28 Mar - 18 May 2014

© Emanuel Seitz
Untitled, 2014
Acrylic paint on canvas
220 x 170 cm; 86,6 x 70 inches
EMANUEL SEITZ
28 March - 18 May 2014

Half a century after Frank Stella's thesis “what you see is what you see“ we still can't believe it. Right. So we see what we see. And that's about it. No hidden meanings. And yet: somewhere behind the appearance reality must be.
In this show however everything really is painted – including reality. And all is there to be seen – provided you're able to do so.

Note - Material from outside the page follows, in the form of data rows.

(** X2. What a fulfilled resolver carries.  [User.tweets] and [Query.tweets]
    carry an array.  [Tweets.user] carries a document or [undefined], and
    [undefined] exactly when the store answered and holds no document for
    the tweet's [userId].  [Query.user] never carries [undefined]: its value
    is truthy, a document or the [ValidationError] object. *)
Theorem fulfilled_values (fs : Firestore) (user tweet : DocumentData) (id : string) :
  (forall v, outcome (User.tweets user) fs = Fulfilled v -> exists items, v = VArray items)
  /\ (forall v, outcome Query.tweets fs = Fulfilled v -> exists items, v = VArray items)
  /\ (forall v, outcome (Tweets.user tweet) fs = Fulfilled v ->
        v = VUndefined \/ exists d, v = VObject d)
  /\ (outcome (Tweets.user tweet) fs = Fulfilled VUndefined
      <-> fault fs (tweet_user_call tweet) = None
          /\ user_document fs (author_key tweet) = None)
  /\ (forall v, outcome (Query.user id) fs = Fulfilled v ->
        truthy v = true /\ (v = user_id_not_found \/ exists d, v = VObject d))
  /\ outcome (Query.user id) fs <> Fulfilled VUndefined.
Proof.
  rewrite User_tweets_outcome, Tweets_user_outcome, Query_user_outcome,
    Query_tweets_outcome.
  split; [| split; [| split; [| split; [| split]]]].
  - destruct (fault fs _); [discriminate |]. intros v H; injection H as <-. eauto.
  - destruct (fault fs _); [discriminate |]. intros v H; injection H as <-. eauto.
  - destruct (fault fs _); [discriminate |]. intros v H; injection H as <-.
    destruct (user_document fs _); eauto.
  - destruct (fault fs _).
    + split; [discriminate | intros [H _]; discriminate H].
    + destruct (user_document fs _).
      * split; [discriminate | intros [_ H]; discriminate H].
      * split; [intros _; split; reflexivity | reflexivity].
  - destruct (fault fs _); [discriminate |]. intros v H; injection H as <-.
    destruct (user_document fs _); split; eauto.
  - destruct (fault fs _); [discriminate |].
    destruct (user_document fs _); discriminate.
Qed.

(** ** Query.tweets and User.tweets *)

(** X3. When the store answers, [Query.tweets] is fulfilled with the data of
    every document that lies directly in the [tweets] collection, one item per
    document and in the store's order: an object is in the result iff some
    document of that collection holds it. *)
Theorem Query_tweets_all (fs : Firestore) :
  fault fs query_tweets_call = None ->
  exists items,
    outcome Query.tweets fs = Fulfilled (VArray items)
    /\ items = (scan fs "tweets").*2
    /\ length items = length (scan fs "tweets")
    /\ forall t, t ∈ items
         <-> exists path, (path, t) ∈ documents fs /\ is_Some (document_id "tweets" path).
Proof.
  intros Hok. exists (tweets_of fs). rewrite Query_tweets_outcome, Hok.
  split; [reflexivity |]. split; [reflexivity |]. split.
  - unfold tweets_of. apply length_fmap.
  - intros t. unfold tweets_of, scan. rewrite list_elem_of_fmap. split.
    + intros [[path d] [-> Hin]]. apply list_elem_of_filter in Hin as [Hcol Hin].
      exists path. split; assumption.
    + intros [path [Hin Hcol]]. exists (path, t). split; [reflexivity |].
      apply list_elem_of_filter. split; assumption.
Qed.
Lemma sorter_api_result_dict_entry (d r : pydict) (k : string) (x : value) :
  sorter_api_result (VDict d) = Ok (VDict r) ->
  assoc k d = Some x ->
  exists y, assoc k r = Some y
            /\ (if String.eqb k "authors" then Ok x else sorter_api_result x)
               = Ok y.
Proof.
  intros H Hx. apply sorter_api_result_dict_shape in H.
  destruct H as [r' [E [Hasc [Hkeys Hr]]]]. injection E as <-.
  assert (In k (map fst r)) as Hin.
  { apply Hkeys. apply assoc_In in Hx. apply (in_map fst) in Hx. exact Hx. }
  apply in_map_iff in Hin. destruct Hin as [[k' y] [E Hin]]. cbn in E. subst k'.
  exists y. split.
  - apply In_assoc; [apply ascending_NoDup; exact Hasc|exact Hin].
  - rewrite Forall_forall in Hr. specialize (Hr (k, y) Hin). cbn [fst snd] in Hr.
    rewrite sorted_item_assoc, Hx in Hr. exact Hr.
Qed.

(** X14.  The normal form of a dict is a dict with the same keys, in
    strictly ascending order of their text, each key once. *)
Theorem normal_dict_keys (d : pydict) (w : value) :
  sorter_api_result (VDict d) = Ok w ->
  exists r,
    w = VDict r
    /\ ascending (map fst r)
    /\ NoDup (map fst r)
    /\ (forall k, In k (map fst r) <-> In k (map fst d)).
Proof.
  intros H. apply sorter_api_result_dict_shape in H.
  destruct H as [r [E [Hasc [Hkeys _]]]]. exists r.
  repeat split; try assumption; try apply Hkeys.
  apply ascending_NoDup. exact Hasc.
Qed.

Lemma normal_dict_keys_witness :
  exists r,
    VDict [("a", VList [VInt 1; VInt 2]); ("b", VInt 1)] = VDict r
    /\ ascending (map fst r)
    /\ NoDup (map fst r)
    /\ (forall k, In k (map fst r)
                  <-> In k (map fst [("b", VInt 1);
                                     ("a", VList [VInt 2; VInt 1])])).
Proof.
  apply (normal_dict_keys [("b", VInt 1); ("a", VList [VInt 2; VInt 1])]).
  vm_compute. reflexivity.
Defined.

(** X15.  The value under [authors] is in the normal form as it was in
    the dict: not sorted, not normalised, whatever it is. *)
Theorem authors_kept_verbatim (d r : pydict) (authors : value) :
  sorter_api_result (VDict d) = Ok (VDict r) ->
  assoc "authors" d = Some authors ->
  assoc "authors" r = Some authors.
Proof.
  intros H Ha.
  destruct (sorter_api_result_dict_entry d r "authors" authors H Ha)
    as [y [Hy E]].
  cbn in E. injection E as <-. exact Hy.
Qed.

Lemma authors_kept_verbatim_witness :
  assoc "authors"
        [("authors", VList [VStr "z"; VStr "a"]); ("b", VList [VInt 1; VInt 2])]
  = Some (VList [VStr "z"; VStr "a"]).
Proof.
  apply (authors_kept_verbatim
           [("b", VList [VInt 2; VInt 1]); ("authors", VList [VStr "z"; VStr "a"])]
           [("authors", VList [VStr "z"; VStr "a"]); ("b", VList [VInt 1; VInt 2])]
           (VList [VStr "z"; VStr "a"])).
  - vm_compute. reflexivity.
  - reflexivity.
Defined.

(** X16.  Under every other key, the normal form of a dict holds the
    normal form of the value that the dict held under that key. *)
Theorem other_values_normalised (d r : pydict) (k : string) (x : value) :
  sorter_api_result (VDict d) = Ok (VDict r) ->
  k <> "authors"%string ->
  assoc k d = Some x ->
  exists y, assoc k r = Some y /\ sorter_api_result x = Ok y.
Proof.
  intros H Hk Hx.
  destruct (sorter_api_result_dict_entry d r k x H Hx) as [y [Hy E]].
  apply String.eqb_neq in Hk. rewrite Hk in E. exists y. split; assumption.
Qed.

Lemma other_values_normalised_witness :
  exists y,
    assoc "b" [("authors", VList [VStr "z"; VStr "a"]);
               ("b", VList [VInt 1; VInt 2])] = Some y
    /\ sorter_api_result (VList [VInt 2; VInt 1]) = Ok y.
Proof.
  apply (other_values_normalised
           [("b", VList [VInt 2; VInt 1]); ("authors", VList [VStr "z"; VStr "a"])]
           [("authors", VList [VStr "z"; VStr "a"]); ("b", VList [VInt 1; VInt 2])]
           "b" (VList [VInt 2; VInt 1])).
  - vm_compute. reflexivity.
  - discriminate.
  - reflexivity.
Defined.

For that's the very problem; and Emanuel Seitz is attending precisely to that. Instead of luring us away from the canvas straight into our mental cinema he presents us with the way we see – how we scan or associate rather, or get interactive otherwise, as opposed to seeing what there is. Which would be more than enough.
A common theme of Seitz' recent work is the picture plane's division into two levels. On the face of it, the foreground and its back are clearly distinct. Upon closer inspection the supposed rear unfolds the history of its formation. Due to an awareness heightened by mute colours and forms, earlier stages become apparent like some sort of sediments.
The upper and hence manifest stratum resembles the final word after a series of revisions, an ultimate decision burying former pros and cons in a telling silence – at least until the eye becomes aware of the shoals gaping beneath the seemingly homogeneous surface.
Thus having become traceable, the chain of considered and discarded deliberations culminates in a final state that preserves its genesis visibly.
Stripes move outward from various centres, or else divide the plane into even but not uniform compartments. Sober figures perform measured movements within horizontal, vertical and occasionally diagonal coordinates, thereby substituting mathematical correctness by a sensuous, sometimes almost tactile conception of the not quite geometric pattern.
The gaze is taken along paths whose differentiation in terms of colour suggests locomotion. Whether they ascend or descend, whether they turn in- or outward is in the eye of the beholder. Roaming the grid with our eyes we learn a lot about our condition.
Whether we discern a space cluttered or enlivened, whether scaffolds falter, rest or even stabilise the plane, whether they run accordingly or disaccordingly, subject or support each other - all these evaluations are based on our past and present, our biography and attitude towards life. What you see is what you are.
A painting's form of communication is beyond the linear logic of language. Contemporary art's much-cited openness offers an abundance of readings without predetermining a particular one. Emanuel Seitz' painting with their calm vibration of stationary waves lend this ambiguity its visual form.
What we see is what we've learned to see. These images are a favourable opportunity to do so.